(Saved entries)
▽

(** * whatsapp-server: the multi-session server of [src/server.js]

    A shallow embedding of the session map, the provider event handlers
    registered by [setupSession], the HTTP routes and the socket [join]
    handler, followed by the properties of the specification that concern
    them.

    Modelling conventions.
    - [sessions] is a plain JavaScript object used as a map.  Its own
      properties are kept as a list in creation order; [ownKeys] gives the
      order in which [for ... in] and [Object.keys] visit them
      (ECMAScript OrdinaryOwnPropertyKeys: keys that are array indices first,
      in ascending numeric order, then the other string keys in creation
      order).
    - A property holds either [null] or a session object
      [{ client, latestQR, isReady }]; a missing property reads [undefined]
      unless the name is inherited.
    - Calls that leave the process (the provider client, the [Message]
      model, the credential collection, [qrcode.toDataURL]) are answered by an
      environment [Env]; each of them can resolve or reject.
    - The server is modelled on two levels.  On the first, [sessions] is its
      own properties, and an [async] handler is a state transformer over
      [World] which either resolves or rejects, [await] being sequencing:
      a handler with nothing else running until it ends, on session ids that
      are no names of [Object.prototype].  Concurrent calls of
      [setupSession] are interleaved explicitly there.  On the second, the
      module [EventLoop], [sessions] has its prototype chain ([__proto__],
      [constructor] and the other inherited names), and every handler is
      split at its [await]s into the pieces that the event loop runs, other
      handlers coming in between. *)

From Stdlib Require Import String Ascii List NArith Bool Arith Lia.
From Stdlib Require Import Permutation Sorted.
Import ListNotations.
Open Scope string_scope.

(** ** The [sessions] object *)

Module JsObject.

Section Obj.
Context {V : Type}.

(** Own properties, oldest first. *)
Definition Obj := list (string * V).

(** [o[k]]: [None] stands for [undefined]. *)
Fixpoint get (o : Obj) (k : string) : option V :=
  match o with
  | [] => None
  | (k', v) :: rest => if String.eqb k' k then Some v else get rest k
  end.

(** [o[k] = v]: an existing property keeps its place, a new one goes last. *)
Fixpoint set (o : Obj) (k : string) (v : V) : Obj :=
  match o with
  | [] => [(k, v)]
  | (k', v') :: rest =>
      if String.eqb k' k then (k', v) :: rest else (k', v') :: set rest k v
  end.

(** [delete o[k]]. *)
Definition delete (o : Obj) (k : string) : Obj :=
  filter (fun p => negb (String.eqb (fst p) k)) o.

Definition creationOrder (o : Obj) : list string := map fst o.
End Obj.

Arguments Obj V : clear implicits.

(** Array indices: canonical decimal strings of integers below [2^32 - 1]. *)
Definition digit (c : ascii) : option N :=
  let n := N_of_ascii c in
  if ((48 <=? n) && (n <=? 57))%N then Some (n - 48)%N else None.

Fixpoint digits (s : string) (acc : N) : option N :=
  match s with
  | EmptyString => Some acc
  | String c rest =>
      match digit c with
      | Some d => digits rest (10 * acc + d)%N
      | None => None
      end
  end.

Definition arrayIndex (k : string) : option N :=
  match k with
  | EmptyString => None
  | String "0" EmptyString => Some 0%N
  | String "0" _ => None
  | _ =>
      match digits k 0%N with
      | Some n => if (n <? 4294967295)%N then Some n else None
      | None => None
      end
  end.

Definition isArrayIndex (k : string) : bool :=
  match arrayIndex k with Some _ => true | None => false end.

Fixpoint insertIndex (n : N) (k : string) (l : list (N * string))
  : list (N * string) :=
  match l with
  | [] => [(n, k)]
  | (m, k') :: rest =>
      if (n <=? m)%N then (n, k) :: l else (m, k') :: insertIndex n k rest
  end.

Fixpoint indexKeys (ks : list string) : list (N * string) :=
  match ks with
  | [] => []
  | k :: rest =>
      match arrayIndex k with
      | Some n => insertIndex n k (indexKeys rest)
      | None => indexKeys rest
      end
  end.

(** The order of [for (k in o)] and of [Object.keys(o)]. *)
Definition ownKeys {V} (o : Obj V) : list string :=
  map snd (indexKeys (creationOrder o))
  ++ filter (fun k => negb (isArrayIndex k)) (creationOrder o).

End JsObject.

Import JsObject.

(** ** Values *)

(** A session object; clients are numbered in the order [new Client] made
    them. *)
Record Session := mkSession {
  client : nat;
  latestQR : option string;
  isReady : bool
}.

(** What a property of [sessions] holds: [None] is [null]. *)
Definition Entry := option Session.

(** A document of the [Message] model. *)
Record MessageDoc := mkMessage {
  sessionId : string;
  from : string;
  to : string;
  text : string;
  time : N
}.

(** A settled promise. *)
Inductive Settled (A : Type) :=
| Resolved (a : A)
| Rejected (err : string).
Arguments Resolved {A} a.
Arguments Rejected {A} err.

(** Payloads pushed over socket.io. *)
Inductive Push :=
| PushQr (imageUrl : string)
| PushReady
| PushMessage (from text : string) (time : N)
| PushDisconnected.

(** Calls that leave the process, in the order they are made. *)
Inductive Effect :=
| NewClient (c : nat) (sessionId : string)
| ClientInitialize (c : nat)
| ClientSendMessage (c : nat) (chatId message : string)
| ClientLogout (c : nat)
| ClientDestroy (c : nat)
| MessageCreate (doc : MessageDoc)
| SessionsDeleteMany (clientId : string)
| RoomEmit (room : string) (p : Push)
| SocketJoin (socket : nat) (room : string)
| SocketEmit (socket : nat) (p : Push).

△
▽

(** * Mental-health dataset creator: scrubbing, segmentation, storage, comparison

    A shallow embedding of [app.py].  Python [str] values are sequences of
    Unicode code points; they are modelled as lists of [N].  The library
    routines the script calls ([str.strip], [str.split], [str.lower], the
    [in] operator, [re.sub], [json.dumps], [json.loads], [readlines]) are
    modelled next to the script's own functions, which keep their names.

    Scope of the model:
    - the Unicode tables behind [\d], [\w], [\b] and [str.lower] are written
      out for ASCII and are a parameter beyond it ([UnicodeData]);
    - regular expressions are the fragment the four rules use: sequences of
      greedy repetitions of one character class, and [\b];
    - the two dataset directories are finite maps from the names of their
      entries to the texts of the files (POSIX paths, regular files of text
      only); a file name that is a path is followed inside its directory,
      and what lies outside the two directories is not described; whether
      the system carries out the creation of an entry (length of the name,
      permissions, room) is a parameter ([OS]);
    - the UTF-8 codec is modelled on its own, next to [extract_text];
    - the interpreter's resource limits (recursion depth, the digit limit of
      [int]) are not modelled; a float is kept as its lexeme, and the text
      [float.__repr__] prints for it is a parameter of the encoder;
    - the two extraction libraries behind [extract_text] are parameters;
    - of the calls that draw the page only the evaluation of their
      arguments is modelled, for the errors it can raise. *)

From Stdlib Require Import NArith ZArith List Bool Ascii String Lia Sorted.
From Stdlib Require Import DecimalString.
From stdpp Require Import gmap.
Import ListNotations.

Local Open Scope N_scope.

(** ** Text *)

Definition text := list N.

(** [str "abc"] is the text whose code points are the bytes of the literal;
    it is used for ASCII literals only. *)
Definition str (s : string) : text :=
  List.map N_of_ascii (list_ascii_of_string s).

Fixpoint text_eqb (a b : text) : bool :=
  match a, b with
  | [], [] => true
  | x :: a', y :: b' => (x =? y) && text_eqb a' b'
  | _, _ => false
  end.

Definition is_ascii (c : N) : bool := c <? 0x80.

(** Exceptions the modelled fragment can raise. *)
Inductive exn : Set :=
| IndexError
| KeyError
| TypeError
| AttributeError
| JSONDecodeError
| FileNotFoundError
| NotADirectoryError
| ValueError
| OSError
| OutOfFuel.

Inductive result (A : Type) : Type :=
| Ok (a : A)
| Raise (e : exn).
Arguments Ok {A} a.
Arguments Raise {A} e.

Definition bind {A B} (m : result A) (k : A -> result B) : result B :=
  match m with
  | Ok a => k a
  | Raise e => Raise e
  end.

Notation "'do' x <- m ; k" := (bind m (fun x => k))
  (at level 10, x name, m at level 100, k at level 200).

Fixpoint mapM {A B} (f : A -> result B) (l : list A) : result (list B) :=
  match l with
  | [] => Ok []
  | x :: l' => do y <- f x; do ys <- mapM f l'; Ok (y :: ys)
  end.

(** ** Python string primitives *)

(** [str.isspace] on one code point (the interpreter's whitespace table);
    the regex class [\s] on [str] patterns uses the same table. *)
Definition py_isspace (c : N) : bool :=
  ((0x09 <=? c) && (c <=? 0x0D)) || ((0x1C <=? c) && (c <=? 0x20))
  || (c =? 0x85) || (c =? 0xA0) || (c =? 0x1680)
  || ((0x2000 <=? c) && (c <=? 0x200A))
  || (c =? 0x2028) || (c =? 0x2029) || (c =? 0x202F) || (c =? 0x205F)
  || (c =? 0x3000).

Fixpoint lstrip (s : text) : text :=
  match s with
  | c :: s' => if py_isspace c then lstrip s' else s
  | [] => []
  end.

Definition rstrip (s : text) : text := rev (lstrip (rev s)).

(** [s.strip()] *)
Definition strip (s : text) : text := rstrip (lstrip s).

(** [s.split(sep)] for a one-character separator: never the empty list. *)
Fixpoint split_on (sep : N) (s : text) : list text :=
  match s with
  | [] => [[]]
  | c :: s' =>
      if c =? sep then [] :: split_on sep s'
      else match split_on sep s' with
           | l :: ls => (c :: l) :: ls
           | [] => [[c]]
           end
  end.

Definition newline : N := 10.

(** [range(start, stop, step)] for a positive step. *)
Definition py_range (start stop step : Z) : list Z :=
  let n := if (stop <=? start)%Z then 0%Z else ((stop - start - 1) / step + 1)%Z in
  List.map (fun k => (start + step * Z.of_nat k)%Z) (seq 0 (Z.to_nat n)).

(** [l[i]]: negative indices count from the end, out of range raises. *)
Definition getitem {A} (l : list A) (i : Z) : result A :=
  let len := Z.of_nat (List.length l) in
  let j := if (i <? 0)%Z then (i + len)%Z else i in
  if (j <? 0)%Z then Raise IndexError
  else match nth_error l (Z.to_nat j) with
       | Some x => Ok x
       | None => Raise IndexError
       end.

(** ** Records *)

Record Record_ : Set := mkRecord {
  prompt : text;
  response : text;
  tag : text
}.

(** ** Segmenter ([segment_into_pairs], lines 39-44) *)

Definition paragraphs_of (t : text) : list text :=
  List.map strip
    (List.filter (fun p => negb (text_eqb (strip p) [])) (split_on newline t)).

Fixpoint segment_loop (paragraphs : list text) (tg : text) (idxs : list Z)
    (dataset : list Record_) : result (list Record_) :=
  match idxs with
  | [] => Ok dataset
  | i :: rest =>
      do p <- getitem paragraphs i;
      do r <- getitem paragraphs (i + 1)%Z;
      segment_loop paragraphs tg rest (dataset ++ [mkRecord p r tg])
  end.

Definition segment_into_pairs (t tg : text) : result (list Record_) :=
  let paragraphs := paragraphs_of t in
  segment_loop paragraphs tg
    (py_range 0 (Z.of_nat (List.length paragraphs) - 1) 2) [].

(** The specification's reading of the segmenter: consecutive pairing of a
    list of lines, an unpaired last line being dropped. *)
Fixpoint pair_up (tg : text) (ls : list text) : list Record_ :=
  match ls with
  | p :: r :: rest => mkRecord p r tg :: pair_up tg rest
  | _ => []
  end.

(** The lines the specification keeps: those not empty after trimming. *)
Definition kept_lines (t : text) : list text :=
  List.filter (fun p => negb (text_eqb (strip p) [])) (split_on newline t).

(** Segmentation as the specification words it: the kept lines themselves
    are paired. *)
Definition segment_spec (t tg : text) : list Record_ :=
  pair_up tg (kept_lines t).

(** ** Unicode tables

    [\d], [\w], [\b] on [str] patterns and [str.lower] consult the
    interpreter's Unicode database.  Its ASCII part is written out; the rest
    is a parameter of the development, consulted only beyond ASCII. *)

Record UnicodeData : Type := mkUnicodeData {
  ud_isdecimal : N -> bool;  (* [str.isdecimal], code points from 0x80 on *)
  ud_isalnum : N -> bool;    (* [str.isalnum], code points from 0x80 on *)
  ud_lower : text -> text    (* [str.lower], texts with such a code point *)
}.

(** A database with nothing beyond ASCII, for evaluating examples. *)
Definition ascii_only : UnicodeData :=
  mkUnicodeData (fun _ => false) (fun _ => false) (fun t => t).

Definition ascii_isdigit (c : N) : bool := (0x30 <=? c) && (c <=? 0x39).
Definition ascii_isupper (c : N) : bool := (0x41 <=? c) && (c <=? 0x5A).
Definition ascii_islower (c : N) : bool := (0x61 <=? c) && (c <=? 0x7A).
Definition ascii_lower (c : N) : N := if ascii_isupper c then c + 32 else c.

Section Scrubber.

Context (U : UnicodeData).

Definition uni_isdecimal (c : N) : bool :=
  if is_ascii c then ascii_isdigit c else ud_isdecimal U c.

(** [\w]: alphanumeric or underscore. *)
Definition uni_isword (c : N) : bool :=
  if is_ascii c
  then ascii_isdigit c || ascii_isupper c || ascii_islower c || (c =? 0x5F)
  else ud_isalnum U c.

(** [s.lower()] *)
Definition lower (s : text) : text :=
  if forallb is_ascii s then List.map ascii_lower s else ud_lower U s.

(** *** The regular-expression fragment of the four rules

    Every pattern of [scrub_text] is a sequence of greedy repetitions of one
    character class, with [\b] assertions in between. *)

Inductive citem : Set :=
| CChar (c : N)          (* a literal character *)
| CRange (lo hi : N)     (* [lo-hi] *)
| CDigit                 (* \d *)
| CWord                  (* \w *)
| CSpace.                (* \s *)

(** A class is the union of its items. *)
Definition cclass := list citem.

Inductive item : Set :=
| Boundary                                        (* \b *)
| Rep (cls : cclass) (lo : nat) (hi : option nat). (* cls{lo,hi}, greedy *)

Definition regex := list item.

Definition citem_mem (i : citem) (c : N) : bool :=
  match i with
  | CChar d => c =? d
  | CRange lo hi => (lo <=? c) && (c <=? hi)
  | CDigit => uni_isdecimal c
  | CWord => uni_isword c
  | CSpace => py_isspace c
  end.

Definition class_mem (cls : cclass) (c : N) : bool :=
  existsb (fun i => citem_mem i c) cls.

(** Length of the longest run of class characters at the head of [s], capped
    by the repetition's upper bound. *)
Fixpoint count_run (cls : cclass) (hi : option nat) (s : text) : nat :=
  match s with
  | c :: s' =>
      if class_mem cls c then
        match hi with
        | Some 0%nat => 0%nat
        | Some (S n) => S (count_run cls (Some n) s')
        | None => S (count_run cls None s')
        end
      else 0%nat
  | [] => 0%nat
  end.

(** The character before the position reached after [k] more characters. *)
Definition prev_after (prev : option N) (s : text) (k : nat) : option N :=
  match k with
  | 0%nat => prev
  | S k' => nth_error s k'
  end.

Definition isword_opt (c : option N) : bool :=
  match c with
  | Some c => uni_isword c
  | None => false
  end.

△

**Work instructions**
Work out how many lines above contain the word "sessionId". Give only the number.

**Finished task**
2